§ **RECORDS SUPPLIED**
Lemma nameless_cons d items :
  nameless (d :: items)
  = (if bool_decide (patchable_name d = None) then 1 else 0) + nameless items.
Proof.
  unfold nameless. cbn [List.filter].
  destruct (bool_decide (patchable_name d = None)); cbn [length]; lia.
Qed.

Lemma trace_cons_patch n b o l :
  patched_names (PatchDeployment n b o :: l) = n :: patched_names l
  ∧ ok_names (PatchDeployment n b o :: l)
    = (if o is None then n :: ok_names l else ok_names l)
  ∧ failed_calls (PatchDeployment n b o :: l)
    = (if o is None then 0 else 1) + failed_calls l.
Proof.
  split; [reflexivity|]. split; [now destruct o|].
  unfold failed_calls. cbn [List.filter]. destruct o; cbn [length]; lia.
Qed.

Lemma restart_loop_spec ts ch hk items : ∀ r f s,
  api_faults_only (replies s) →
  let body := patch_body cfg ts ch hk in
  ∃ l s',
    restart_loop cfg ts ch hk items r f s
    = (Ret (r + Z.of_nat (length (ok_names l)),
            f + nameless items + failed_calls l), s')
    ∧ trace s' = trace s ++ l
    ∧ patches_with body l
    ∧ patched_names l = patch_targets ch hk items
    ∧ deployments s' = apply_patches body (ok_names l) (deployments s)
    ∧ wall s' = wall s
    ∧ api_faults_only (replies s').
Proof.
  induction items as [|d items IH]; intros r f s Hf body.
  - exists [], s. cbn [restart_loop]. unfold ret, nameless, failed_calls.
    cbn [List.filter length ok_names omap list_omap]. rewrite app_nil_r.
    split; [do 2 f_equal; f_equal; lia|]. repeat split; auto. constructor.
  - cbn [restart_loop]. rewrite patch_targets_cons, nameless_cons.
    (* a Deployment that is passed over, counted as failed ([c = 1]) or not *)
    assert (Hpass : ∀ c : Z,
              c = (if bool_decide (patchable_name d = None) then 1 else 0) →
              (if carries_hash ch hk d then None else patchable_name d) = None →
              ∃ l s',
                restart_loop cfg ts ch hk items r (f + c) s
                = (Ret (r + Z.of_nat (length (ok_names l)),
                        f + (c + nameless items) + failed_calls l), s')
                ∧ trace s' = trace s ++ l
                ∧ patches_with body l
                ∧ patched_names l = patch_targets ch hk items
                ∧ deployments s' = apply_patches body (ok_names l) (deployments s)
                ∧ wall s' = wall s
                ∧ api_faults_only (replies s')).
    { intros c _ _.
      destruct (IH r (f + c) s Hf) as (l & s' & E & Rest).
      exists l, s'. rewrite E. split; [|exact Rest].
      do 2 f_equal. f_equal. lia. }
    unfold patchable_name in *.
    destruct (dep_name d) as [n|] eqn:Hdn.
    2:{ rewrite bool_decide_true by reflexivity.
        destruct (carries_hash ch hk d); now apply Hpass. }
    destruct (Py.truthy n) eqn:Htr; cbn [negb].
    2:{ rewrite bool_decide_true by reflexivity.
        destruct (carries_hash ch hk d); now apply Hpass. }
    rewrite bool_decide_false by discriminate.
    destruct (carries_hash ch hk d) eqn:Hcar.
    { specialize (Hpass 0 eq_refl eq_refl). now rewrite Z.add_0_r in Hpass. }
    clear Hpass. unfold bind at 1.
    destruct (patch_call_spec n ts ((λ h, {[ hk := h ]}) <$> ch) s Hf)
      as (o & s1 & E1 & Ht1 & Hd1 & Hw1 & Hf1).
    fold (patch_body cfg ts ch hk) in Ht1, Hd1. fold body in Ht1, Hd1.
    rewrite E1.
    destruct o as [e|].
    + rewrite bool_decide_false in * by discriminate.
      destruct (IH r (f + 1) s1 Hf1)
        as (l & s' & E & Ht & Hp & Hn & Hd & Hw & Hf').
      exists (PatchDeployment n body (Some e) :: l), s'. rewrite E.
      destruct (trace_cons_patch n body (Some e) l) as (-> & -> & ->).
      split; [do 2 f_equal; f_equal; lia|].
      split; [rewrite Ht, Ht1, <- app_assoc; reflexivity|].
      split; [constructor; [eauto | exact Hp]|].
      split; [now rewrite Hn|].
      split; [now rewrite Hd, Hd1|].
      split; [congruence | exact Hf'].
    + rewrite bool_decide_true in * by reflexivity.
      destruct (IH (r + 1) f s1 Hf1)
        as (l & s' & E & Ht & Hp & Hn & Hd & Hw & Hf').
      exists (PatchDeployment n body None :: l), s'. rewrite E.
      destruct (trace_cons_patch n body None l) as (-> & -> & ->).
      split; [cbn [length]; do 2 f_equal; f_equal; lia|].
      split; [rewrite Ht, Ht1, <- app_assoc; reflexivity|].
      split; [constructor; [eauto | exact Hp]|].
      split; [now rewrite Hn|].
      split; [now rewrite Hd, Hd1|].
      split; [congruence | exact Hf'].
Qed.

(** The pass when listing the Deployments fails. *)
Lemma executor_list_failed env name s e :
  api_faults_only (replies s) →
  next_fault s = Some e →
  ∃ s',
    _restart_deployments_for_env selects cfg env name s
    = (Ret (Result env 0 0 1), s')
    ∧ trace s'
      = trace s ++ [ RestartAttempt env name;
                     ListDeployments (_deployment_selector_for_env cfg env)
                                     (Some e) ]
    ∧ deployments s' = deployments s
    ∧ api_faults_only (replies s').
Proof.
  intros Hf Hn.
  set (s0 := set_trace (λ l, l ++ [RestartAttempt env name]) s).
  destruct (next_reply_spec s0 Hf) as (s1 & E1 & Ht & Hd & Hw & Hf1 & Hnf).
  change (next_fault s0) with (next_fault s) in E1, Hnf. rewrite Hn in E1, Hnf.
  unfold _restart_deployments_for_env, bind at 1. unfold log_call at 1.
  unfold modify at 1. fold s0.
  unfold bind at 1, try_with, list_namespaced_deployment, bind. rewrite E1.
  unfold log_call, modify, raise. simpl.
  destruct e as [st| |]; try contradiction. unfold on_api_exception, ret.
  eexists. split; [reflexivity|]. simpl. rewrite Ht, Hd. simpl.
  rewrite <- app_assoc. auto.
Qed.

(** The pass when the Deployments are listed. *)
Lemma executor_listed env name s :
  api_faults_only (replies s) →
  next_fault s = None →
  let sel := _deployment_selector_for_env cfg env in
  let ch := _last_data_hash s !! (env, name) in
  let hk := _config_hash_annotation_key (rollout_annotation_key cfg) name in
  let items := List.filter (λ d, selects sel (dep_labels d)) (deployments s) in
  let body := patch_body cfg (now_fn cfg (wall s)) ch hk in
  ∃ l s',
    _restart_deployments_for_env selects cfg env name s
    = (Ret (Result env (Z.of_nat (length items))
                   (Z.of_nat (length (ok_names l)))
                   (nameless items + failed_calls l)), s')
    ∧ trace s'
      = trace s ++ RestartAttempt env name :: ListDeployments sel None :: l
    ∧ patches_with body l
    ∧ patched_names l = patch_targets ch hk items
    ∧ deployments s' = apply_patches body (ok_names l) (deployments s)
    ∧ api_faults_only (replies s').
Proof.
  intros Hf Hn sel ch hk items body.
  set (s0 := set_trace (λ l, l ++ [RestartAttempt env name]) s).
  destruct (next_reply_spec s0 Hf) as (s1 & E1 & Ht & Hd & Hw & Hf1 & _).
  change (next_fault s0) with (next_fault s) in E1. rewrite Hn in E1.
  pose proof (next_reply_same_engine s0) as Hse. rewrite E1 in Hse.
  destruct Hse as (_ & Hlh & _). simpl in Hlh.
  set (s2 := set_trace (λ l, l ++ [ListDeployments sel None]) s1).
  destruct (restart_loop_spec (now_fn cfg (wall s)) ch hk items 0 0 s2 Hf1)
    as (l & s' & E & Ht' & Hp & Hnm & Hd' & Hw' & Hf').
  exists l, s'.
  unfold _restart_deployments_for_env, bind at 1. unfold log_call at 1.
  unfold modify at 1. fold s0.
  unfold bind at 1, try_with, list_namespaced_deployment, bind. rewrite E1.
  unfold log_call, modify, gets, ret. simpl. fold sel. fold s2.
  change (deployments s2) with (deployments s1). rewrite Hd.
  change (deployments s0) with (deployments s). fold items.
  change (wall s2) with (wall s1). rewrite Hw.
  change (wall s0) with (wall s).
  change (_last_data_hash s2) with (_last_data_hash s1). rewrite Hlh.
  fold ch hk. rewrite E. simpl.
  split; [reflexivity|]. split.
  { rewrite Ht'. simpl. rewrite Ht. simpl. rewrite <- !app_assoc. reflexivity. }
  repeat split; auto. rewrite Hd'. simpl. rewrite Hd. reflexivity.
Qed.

§ **WHAT TO WORK ON**
For the entries shown above, give the number of lines that include the word "RestartAttempt", without any other text.

§ **RESULT OF THIS EXERCISE**
4